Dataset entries
# # # # #
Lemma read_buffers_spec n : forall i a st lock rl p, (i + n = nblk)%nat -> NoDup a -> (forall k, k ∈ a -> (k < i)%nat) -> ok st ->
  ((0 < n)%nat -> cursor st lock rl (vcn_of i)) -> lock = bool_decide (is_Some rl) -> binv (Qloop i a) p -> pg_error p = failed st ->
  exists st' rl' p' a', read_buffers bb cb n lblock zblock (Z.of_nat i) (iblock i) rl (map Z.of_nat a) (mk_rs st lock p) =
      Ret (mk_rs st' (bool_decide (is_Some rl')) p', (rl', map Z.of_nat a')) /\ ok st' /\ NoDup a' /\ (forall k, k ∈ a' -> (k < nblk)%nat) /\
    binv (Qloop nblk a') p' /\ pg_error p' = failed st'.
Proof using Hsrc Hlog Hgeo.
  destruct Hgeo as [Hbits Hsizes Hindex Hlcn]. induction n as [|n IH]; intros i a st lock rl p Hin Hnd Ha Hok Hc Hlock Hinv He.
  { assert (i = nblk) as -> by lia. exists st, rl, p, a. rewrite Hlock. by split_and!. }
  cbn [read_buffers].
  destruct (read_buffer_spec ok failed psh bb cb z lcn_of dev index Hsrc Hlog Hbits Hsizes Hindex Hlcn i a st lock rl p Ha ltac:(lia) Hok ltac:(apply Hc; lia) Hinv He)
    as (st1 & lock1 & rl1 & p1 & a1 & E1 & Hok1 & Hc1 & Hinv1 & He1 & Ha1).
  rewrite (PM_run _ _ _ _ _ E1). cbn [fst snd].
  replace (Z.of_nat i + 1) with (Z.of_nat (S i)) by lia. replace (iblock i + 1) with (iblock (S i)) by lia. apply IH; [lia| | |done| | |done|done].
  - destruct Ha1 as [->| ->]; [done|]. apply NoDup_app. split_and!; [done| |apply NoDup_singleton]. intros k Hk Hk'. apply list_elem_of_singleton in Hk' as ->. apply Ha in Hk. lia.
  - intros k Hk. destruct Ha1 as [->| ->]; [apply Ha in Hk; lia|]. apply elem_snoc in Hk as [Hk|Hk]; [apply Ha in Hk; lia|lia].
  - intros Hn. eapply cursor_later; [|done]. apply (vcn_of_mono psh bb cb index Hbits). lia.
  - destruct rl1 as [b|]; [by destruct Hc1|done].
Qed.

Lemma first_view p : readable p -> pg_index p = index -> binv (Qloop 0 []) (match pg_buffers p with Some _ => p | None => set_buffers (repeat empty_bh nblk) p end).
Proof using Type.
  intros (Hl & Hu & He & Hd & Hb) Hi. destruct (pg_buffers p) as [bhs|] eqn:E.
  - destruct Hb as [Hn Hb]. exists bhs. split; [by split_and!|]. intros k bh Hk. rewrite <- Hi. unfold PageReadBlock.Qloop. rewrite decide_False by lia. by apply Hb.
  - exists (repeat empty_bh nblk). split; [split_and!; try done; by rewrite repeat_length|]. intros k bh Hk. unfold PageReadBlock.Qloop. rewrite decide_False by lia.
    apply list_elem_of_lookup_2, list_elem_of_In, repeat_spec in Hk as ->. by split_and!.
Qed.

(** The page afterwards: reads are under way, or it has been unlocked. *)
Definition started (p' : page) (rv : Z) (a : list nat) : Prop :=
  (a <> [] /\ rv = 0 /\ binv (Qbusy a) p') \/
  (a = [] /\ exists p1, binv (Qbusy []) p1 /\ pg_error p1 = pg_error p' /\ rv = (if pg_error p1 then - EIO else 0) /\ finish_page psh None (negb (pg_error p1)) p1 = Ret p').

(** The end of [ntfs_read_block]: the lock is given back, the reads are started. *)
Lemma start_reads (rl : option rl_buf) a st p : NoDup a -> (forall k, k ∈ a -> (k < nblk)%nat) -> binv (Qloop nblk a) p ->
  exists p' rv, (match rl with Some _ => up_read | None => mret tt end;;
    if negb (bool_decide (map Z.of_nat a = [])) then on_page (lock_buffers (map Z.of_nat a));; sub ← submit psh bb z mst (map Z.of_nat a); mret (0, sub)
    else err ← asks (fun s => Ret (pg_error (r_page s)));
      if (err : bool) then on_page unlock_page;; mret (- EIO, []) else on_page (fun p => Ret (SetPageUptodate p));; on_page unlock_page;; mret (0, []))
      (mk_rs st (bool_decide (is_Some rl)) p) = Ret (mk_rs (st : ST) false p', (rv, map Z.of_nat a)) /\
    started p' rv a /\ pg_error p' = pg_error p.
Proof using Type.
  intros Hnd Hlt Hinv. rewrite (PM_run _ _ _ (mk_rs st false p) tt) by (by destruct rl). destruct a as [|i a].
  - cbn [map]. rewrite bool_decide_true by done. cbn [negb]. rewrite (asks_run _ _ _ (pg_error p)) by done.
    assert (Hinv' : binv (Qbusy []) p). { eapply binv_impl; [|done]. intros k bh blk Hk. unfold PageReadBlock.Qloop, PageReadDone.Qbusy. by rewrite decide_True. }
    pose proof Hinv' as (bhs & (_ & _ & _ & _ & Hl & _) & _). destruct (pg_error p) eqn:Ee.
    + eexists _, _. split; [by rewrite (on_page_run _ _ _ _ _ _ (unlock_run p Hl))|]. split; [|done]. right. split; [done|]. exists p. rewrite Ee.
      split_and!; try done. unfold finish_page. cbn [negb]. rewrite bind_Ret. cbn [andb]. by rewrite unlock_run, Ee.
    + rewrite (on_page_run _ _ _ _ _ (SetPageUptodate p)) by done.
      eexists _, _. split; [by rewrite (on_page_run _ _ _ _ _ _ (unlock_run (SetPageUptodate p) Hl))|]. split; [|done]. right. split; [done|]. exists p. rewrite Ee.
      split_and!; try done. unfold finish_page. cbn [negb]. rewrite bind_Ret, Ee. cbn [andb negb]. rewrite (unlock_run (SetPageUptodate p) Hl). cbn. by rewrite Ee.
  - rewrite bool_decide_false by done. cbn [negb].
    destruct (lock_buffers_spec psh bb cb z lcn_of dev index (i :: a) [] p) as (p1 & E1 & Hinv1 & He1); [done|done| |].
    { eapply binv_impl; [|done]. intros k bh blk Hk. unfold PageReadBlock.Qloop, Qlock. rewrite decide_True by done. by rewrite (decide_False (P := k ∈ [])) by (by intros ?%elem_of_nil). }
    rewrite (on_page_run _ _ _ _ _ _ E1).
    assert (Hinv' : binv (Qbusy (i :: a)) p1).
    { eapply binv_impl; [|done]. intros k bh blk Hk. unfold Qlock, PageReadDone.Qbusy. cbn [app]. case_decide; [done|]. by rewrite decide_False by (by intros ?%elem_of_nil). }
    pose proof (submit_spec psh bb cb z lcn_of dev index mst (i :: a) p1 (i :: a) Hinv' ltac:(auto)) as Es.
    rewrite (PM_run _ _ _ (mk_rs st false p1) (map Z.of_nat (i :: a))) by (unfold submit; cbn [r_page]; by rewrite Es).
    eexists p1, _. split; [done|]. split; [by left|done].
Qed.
# # # # #
TASK GOAL
Gather each line in the entries above where the string "forall" is found.

ANSWER TO THE EXERCISE
Lemma read_buffers_spec n : forall i a st lock rl p, (i + n = nblk)%nat -> NoDup a -> (forall k, k ∈ a -> (k < i)%nat) -> ok st ->
      Ret (mk_rs st' (bool_decide (is_Some rl')) p', (rl', map Z.of_nat a')) /\ ok st' /\ NoDup a' /\ (forall k, k ∈ a' -> (k < nblk)%nat) /\
Lemma start_reads (rl : option rl_buf) a st p : NoDup a -> (forall k, k ∈ a -> (k < nblk)%nat) -> binv (Qloop nblk a) p ->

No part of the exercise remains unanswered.